:: Extracted data entries ::
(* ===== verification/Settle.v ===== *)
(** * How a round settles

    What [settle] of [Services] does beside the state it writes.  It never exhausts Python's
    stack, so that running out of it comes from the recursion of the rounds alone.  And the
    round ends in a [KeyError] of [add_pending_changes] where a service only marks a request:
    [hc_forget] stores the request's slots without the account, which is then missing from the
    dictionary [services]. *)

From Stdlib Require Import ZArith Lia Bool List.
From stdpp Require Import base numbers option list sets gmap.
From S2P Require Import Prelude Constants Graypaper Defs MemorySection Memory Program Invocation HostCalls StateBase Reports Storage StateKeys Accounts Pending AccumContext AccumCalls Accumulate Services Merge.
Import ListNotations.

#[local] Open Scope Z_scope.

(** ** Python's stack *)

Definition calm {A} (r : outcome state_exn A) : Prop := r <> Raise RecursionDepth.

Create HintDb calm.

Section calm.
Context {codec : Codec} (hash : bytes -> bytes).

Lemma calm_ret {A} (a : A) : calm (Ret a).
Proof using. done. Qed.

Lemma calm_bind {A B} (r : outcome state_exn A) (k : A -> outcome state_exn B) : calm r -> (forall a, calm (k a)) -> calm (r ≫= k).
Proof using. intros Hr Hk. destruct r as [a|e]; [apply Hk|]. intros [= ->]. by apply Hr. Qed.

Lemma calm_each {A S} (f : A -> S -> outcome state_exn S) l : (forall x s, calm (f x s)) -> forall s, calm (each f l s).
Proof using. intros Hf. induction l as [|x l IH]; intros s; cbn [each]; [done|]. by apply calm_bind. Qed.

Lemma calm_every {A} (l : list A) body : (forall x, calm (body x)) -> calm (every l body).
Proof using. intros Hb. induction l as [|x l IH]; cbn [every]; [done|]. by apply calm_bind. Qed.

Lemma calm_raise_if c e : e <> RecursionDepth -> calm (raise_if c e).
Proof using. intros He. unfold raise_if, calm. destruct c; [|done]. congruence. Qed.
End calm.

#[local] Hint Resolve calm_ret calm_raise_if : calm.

...

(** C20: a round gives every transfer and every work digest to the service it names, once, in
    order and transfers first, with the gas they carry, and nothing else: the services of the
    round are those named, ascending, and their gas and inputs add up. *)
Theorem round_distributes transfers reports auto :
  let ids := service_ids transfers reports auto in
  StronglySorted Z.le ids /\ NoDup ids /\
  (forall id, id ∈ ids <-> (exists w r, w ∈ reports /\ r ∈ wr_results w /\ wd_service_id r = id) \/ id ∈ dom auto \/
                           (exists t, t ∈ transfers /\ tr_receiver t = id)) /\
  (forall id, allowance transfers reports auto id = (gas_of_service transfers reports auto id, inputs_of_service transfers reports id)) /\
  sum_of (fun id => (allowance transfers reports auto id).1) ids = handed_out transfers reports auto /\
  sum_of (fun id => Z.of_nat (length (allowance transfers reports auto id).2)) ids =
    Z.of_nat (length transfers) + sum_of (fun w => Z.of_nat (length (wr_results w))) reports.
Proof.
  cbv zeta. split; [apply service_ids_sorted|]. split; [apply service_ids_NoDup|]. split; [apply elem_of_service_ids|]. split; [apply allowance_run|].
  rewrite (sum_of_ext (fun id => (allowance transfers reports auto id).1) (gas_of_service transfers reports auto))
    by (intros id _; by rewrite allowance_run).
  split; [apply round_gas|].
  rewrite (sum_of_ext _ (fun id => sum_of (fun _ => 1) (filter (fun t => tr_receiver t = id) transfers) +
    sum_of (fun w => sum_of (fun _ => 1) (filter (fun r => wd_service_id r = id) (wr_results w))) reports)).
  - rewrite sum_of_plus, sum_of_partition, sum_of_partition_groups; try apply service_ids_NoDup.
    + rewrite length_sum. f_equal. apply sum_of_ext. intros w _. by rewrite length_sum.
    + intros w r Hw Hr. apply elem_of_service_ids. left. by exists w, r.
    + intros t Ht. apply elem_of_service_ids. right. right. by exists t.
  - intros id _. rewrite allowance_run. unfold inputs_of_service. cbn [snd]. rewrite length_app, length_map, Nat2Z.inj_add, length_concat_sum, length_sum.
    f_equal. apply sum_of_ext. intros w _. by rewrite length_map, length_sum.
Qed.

...

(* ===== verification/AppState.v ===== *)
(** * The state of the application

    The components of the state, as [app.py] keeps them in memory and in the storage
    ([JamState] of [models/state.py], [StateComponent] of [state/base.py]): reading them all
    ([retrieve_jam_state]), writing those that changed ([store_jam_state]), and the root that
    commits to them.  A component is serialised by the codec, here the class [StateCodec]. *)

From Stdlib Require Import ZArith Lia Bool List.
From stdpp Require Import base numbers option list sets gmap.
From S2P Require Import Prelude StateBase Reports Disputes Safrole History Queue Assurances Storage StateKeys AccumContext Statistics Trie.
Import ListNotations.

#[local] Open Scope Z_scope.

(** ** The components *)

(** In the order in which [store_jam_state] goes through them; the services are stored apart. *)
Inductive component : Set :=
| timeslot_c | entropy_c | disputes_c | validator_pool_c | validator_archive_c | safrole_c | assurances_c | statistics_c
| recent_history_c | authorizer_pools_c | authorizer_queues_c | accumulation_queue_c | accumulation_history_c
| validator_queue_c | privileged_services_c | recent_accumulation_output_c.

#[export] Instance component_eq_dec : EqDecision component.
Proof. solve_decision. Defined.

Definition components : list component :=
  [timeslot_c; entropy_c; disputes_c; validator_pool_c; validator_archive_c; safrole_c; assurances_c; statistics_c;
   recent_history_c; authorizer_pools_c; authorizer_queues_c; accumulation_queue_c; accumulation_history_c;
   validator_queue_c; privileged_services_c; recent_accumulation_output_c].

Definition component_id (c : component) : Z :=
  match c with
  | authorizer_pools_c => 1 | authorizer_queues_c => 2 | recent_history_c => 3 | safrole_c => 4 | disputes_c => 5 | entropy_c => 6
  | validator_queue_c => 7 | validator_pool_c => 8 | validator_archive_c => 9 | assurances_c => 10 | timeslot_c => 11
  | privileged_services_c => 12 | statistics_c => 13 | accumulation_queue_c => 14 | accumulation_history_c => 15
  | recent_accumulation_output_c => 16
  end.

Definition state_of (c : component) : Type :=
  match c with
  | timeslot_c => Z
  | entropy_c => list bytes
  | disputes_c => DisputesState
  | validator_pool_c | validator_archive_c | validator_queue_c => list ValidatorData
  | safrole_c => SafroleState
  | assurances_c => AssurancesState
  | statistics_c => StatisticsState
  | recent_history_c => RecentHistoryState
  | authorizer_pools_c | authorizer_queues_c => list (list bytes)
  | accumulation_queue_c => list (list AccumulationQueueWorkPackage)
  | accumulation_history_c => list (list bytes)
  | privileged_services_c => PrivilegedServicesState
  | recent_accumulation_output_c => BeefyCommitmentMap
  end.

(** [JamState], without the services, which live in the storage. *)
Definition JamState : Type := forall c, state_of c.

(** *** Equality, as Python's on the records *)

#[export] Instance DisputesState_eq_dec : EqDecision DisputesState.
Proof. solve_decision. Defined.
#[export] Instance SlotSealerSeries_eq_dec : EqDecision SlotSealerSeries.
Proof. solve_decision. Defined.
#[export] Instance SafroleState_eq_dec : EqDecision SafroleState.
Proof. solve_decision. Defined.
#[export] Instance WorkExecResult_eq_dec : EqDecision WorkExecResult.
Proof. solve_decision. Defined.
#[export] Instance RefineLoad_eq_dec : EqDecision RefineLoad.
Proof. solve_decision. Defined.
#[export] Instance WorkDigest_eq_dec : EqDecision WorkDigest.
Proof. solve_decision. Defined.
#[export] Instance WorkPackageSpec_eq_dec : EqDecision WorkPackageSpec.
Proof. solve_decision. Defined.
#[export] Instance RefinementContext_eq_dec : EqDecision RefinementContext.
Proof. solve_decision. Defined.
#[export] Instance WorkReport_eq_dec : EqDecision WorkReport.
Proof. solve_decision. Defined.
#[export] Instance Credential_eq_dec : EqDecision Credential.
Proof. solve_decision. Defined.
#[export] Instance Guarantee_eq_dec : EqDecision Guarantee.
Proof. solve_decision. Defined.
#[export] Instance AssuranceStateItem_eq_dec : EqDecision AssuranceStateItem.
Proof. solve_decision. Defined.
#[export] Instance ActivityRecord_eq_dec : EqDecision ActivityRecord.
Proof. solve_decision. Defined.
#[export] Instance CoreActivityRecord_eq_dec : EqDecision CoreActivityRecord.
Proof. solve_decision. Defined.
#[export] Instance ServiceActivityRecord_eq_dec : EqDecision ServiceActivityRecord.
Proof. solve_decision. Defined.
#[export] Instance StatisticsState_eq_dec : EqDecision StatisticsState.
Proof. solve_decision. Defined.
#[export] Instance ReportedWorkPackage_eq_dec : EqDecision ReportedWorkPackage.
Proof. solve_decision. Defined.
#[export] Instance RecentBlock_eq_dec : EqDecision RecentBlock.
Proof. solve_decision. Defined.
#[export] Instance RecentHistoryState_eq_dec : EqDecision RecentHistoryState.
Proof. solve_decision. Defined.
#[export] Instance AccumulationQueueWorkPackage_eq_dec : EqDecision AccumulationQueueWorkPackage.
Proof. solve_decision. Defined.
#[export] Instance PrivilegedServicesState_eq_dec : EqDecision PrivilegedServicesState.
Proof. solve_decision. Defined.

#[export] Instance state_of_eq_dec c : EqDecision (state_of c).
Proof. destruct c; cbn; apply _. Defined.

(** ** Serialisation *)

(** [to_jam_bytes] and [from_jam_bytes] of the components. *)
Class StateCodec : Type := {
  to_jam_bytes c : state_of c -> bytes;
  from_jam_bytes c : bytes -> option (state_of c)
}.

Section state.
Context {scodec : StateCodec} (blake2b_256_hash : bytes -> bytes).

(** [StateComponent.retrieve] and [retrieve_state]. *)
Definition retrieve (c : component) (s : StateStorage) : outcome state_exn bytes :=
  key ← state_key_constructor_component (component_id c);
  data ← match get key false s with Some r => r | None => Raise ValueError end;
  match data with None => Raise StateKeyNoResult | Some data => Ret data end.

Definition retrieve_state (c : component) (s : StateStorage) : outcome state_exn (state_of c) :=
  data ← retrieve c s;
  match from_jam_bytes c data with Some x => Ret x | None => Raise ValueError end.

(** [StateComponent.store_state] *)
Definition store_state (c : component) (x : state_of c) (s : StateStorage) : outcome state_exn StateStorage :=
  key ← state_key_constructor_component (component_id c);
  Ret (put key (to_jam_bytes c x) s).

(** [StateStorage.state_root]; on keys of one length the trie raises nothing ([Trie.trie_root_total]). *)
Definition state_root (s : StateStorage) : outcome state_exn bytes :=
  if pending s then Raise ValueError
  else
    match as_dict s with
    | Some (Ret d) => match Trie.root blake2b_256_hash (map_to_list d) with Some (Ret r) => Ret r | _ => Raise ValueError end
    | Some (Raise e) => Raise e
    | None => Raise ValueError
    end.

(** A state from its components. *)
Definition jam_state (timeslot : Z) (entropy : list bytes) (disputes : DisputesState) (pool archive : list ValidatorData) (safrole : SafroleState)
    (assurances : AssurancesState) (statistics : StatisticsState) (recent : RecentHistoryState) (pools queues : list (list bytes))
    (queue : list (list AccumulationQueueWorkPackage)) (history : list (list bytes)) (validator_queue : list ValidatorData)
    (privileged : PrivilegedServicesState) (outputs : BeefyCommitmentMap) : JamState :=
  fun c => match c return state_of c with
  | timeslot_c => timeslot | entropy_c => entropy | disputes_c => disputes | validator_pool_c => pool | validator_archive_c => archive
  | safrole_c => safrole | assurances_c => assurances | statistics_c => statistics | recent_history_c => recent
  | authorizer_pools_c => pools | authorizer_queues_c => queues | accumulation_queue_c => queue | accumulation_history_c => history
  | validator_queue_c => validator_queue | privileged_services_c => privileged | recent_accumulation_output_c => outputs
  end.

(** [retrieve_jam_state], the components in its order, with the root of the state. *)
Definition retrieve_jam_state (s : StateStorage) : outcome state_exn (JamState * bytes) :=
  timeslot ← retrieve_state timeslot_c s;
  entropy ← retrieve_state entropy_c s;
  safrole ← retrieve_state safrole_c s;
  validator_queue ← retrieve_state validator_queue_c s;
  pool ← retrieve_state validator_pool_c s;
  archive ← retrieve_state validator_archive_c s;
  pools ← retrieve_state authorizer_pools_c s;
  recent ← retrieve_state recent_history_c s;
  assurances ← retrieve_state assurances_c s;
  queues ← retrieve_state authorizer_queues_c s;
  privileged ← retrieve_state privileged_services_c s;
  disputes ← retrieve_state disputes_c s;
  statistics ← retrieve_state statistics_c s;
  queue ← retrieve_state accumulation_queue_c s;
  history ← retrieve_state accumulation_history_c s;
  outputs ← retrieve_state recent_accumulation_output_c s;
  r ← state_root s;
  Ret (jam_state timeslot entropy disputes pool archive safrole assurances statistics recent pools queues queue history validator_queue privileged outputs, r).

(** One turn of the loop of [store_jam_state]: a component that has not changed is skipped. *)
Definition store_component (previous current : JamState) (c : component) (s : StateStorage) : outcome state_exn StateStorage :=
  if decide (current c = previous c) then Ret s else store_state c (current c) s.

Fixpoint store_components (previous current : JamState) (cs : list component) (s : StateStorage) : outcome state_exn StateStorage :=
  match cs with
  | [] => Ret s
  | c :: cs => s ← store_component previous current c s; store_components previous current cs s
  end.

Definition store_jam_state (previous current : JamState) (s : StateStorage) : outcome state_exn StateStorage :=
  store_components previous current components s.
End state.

:: Exercise prompt ::
Look back at the entries above. Retype the line with "(** ** The components *)", the line with "(** [JamState], without", and all lines in between.

:: Response to the exercise ::
(** ** The components *)

(** In the order in which [store_jam_state] goes through them; the services are stored apart. *)
Inductive component : Set :=
| timeslot_c | entropy_c | disputes_c | validator_pool_c | validator_archive_c | safrole_c | assurances_c | statistics_c
| recent_history_c | authorizer_pools_c | authorizer_queues_c | accumulation_queue_c | accumulation_history_c
| validator_queue_c | privileged_services_c | recent_accumulation_output_c.

#[export] Instance component_eq_dec : EqDecision component.
Proof. solve_decision. Defined.

Definition components : list component :=
  [timeslot_c; entropy_c; disputes_c; validator_pool_c; validator_archive_c; safrole_c; assurances_c; statistics_c;
   recent_history_c; authorizer_pools_c; authorizer_queues_c; accumulation_queue_c; accumulation_history_c;
   validator_queue_c; privileged_services_c; recent_accumulation_output_c].

Definition component_id (c : component) : Z :=
  match c with
  | authorizer_pools_c => 1 | authorizer_queues_c => 2 | recent_history_c => 3 | safrole_c => 4 | disputes_c => 5 | entropy_c => 6
  | validator_queue_c => 7 | validator_pool_c => 8 | validator_archive_c => 9 | assurances_c => 10 | timeslot_c => 11
  | privileged_services_c => 12 | statistics_c => 13 | accumulation_queue_c => 14 | accumulation_history_c => 15
  | recent_accumulation_output_c => 16
  end.

Definition state_of (c : component) : Type :=
  match c with
  | timeslot_c => Z
  | entropy_c => list bytes
  | disputes_c => DisputesState
  | validator_pool_c | validator_archive_c | validator_queue_c => list ValidatorData
  | safrole_c => SafroleState
  | assurances_c => AssurancesState
  | statistics_c => StatisticsState
  | recent_history_c => RecentHistoryState
  | authorizer_pools_c | authorizer_queues_c => list (list bytes)
  | accumulation_queue_c => list (list AccumulationQueueWorkPackage)
  | accumulation_history_c => list (list bytes)
  | privileged_services_c => PrivilegedServicesState
  | recent_accumulation_output_c => BeefyCommitmentMap
  end.

(** [JamState], without the services, which live in the storage. *)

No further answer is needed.